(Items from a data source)

--- START ---

(** C8: a status line whose first token is not an integer literal, a status
    line with no space that is not one in particular, makes the constructor
    raise ValueError; a status line with no space that is a literal is
    accepted, and [status_text] is then not set.  For the status line made of
    the numeral of a number [n], a space and a text, [status_code] is [n] and
    [status_text] is everything after that space; for the numeral alone,
    [status_code] is [n] and [status_text] is not set.  The same holds of any
    run of digits, leading zeros included, with the number the digits
    denote. *)
Theorem status_line_parsing `{Externals} :
  (forall (status : string) (headers : option (list header_item))
          (body : option Response.body_arg),
     ~ int_literal (hd EmptyString (split_space status)) ->
     Response.init status headers body = Raise ValueError)
  /\ (forall (status : string) (headers : option (list header_item))
             (body : option Response.body_arg),
        contains_space status = false ->
        ~ int_literal status ->
        Response.init status headers body = Raise ValueError)
  /\ (forall (status : string) (headers : option (list header_item))
             (body : option Response.body_arg),
        contains_space status = false ->
        has_other_char status = true ->
        Response.init status headers body = Raise ValueError)
  /\ (forall (status : string) (headers : option (list header_item))
             (body : option Response.body_arg) (hs : list (string * string)),
        contains_space status = false ->
        int_literal status ->
        normalize_headers headers = Some hs ->
        exists r,
          Response.init status headers body = Return r
          /\ int status = Return (Response.status_code r)
          /\ Response.status_text r = None)
  /\ (forall (n : N) (rest : string) (headers : option (list header_item))
             (body : option Response.body_arg) (hs : list (string * string)),
        normalize_headers headers = Some hs ->
        exists r,
          Response.init (numeral n +:+ " " +:+ rest) headers body = Return r
          /\ Response.status_code r = Z.of_N n
          /\ Response.status_text r = Some rest)
  /\ (forall (n : N) (headers : option (list header_item))
             (body : option Response.body_arg) (hs : list (string * string)),
        normalize_headers headers = Some hs ->
        exists r,
          Response.init (numeral n) headers body = Return r
          /\ Response.status_code r = Z.of_N n
          /\ Response.status_text r = None)
  /\ (forall (digits rest : string) (headers : option (list header_item))
             (body : option Response.body_arg) (hs : list (string * string)),
        digits ≠ EmptyString -> all_digits digits = true ->
        normalize_headers headers = Some hs ->
        exists r,
          Response.init (digits +:+ " " +:+ rest) headers body = Return r
          /\ Response.status_code r = decimal digits
          /\ Response.status_text r = Some rest)
  /\ (forall (digits : string) (headers : option (list header_item))
             (body : option Response.body_arg) (hs : list (string * string)),
        digits ≠ EmptyString -> all_digits digits = true ->
        normalize_headers headers = Some hs ->
        exists r,
          Response.init digits headers body = Return r
          /\ Response.status_code r = decimal digits
          /\ Response.status_text r = None).
Proof.
  assert (Htext : forall digits rest headers body hs,
            digits ≠ EmptyString -> all_digits digits = true ->
            normalize_headers headers = Some hs ->
            exists r,
              Response.init (digits +:+ " " +:+ rest) headers body = Return r
              /\ Response.status_code r = decimal digits
              /\ Response.status_text r = Some rest).
  { intros digits rest headers body hs Hne Hall Hhs. unfold Response.init.
    rewrite (parse_status_code_text digits rest Hne Hall), Hhs. simpl.
    destruct (Response.scan_content_type hs) as [ct enc].
    eexists. split; [reflexivity |]. split; reflexivity. }
  assert (Hcode : forall digits headers body hs,
            digits ≠ EmptyString -> all_digits digits = true ->
            normalize_headers headers = Some hs ->
            exists r,
              Response.init digits headers body = Return r
              /\ Response.status_code r = decimal digits
              /\ Response.status_text r = None).
  { intros digits headers body hs Hne Hall Hhs. unfold Response.init.
    rewrite (parse_status_code_only digits Hne Hall), Hhs. simpl.
    destruct (Response.scan_content_type hs) as [ct enc].
    eexists. split; [reflexivity |]. split; reflexivity. }
  repeat apply conj.
  - intros status headers body Htoken. unfold Response.init.
    by rewrite (parse_status_not_literal status Htoken).
  - intros status headers body Hspace Htoken. unfold Response.init.
    rewrite parse_status_not_literal; [reflexivity |].
    by rewrite (split_space_no_space status Hspace).
  - intros status headers body Hspace Hother.
    unfold Response.init, Response.parse_status.
    by rewrite Hspace, (int_other status Hother).
  - intros status headers body hs Hspace Hliteral Hhs.
    apply int_accepts_literals in Hliteral as [z Hz].
    unfold Response.init, Response.parse_status. rewrite Hspace, Hz, Hhs. simpl.
    destruct (Response.scan_content_type hs) as [ct enc].
    eexists. split; [reflexivity |]. split; reflexivity.
  - intros n rest headers body hs Hhs.
    destruct (Htext (numeral n) rest headers body hs (numeral_not_empty n)
                (numeral_all_digits n) Hhs) as (r & Hr & Hstatus & Hrest).
    exists r. rewrite <- (decimal_numeral n). auto.
  - intros n headers body hs Hhs.
    destruct (Hcode (numeral n) headers body hs (numeral_not_empty n)
                (numeral_all_digits n) Hhs) as (r & Hr & Hstatus & Hrest).
    exists r. rewrite <- (decimal_numeral n). auto.
  - exact Htext.
  - exact Hcode.
Qed.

--- END ---

Set the data down again in full. Keep it exact.

(** C8: a status line whose first token is not an integer literal, a status
    line with no space that is not one in particular, makes the constructor
    raise ValueError; a status line with no space that is a literal is
    accepted, and [status_text] is then not set.  For the status line made of
    the numeral of a number [n], a space and a text, [status_code] is [n] and
    [status_text] is everything after that space; for the numeral alone,
    [status_code] is [n] and [status_text] is not set.  The same holds of any
    run of digits, leading zeros included, with the number the digits
    denote. *)
Theorem status_line_parsing `{Externals} :
  (forall (status : string) (headers : option (list header_item))
          (body : option Response.body_arg),
     ~ int_literal (hd EmptyString (split_space status)) ->
     Response.init status headers body = Raise ValueError)
  /\ (forall (status : string) (headers : option (list header_item))
             (body : option Response.body_arg),
        contains_space status = false ->
        ~ int_literal status ->
        Response.init status headers body = Raise ValueError)
  /\ (forall (status : string) (headers : option (list header_item))
             (body : option Response.body_arg),
        contains_space status = false ->
        has_other_char status = true ->
        Response.init status headers body = Raise ValueError)
  /\ (forall (status : string) (headers : option (list header_item))
             (body : option Response.body_arg) (hs : list (string * string)),
        contains_space status = false ->
        int_literal status ->
        normalize_headers headers = Some hs ->
        exists r,
          Response.init status headers body = Return r
          /\ int status = Return (Response.status_code r)
          /\ Response.status_text r = None)
  /\ (forall (n : N) (rest : string) (headers : option (list header_item))
             (body : option Response.body_arg) (hs : list (string * string)),
        normalize_headers headers = Some hs ->
        exists r,
          Response.init (numeral n +:+ " " +:+ rest) headers body = Return r
          /\ Response.status_code r = Z.of_N n
          /\ Response.status_text r = Some rest)
  /\ (forall (n : N) (headers : option (list header_item))
             (body : option Response.body_arg) (hs : list (string * string)),
        normalize_headers headers = Some hs ->
        exists r,
          Response.init (numeral n) headers body = Return r
          /\ Response.status_code r = Z.of_N n
          /\ Response.status_text r = None)
  /\ (forall (digits rest : string) (headers : option (list header_item))
             (body : option Response.body_arg) (hs : list (string * string)),
        digits ≠ EmptyString -> all_digits digits = true ->
        normalize_headers headers = Some hs ->
        exists r,
          Response.init (digits +:+ " " +:+ rest) headers body = Return r
          /\ Response.status_code r = decimal digits
          /\ Response.status_text r = Some rest)
  /\ (forall (digits : string) (headers : option (list header_item))
             (body : option Response.body_arg) (hs : list (string * string)),
        digits ≠ EmptyString -> all_digits digits = true ->
        normalize_headers headers = Some hs ->
        exists r,
          Response.init digits headers body = Return r
          /\ Response.status_code r = decimal digits
          /\ Response.status_text r = None).
Proof.
  assert (Htext : forall digits rest headers body hs,
            digits ≠ EmptyString -> all_digits digits = true ->
            normalize_headers headers = Some hs ->
            exists r,
              Response.init (digits +:+ " " +:+ rest) headers body = Return r
              /\ Response.status_code r = decimal digits
              /\ Response.status_text r = Some rest).
  { intros digits rest headers body hs Hne Hall Hhs. unfold Response.init.
    rewrite (parse_status_code_text digits rest Hne Hall), Hhs. simpl.
    destruct (Response.scan_content_type hs) as [ct enc].
    eexists. split; [reflexivity |]. split; reflexivity. }
  assert (Hcode : forall digits headers body hs,
            digits ≠ EmptyString -> all_digits digits = true ->
            normalize_headers headers = Some hs ->
            exists r,
              Response.init digits headers body = Return r
              /\ Response.status_code r = decimal digits
              /\ Response.status_text r = None).
  { intros digits headers body hs Hne Hall Hhs. unfold Response.init.
    rewrite (parse_status_code_only digits Hne Hall), Hhs. simpl.
    destruct (Response.scan_content_type hs) as [ct enc].
    eexists. split; [reflexivity |]. split; reflexivity. }
  repeat apply conj.
  - intros status headers body Htoken. unfold Response.init.
    by rewrite (parse_status_not_literal status Htoken).
  - intros status headers body Hspace Htoken. unfold Response.init.
    rewrite parse_status_not_literal; [reflexivity |].
    by rewrite (split_space_no_space status Hspace).
  - intros status headers body Hspace Hother.
    unfold Response.init, Response.parse_status.
    by rewrite Hspace, (int_other status Hother).
  - intros status headers body hs Hspace Hliteral Hhs.
    apply int_accepts_literals in Hliteral as [z Hz].
    unfold Response.init, Response.parse_status. rewrite Hspace, Hz, Hhs. simpl.
    destruct (Response.scan_content_type hs) as [ct enc].
    eexists. split; [reflexivity |]. split; reflexivity.
  - intros n rest headers body hs Hhs.
    destruct (Htext (numeral n) rest headers body hs (numeral_not_empty n)
                (numeral_all_digits n) Hhs) as (r & Hr & Hstatus & Hrest).
    exists r. rewrite <- (decimal_numeral n). auto.
  - intros n headers body hs Hhs.
    destruct (Hcode (numeral n) headers body hs (numeral_not_empty n)
                (numeral_all_digits n) Hhs) as (r & Hr & Hstatus & Hrest).
    exists r. rewrite <- (decimal_numeral n). auto.
  - exact Htext.
  - exact Hcode.
Qed.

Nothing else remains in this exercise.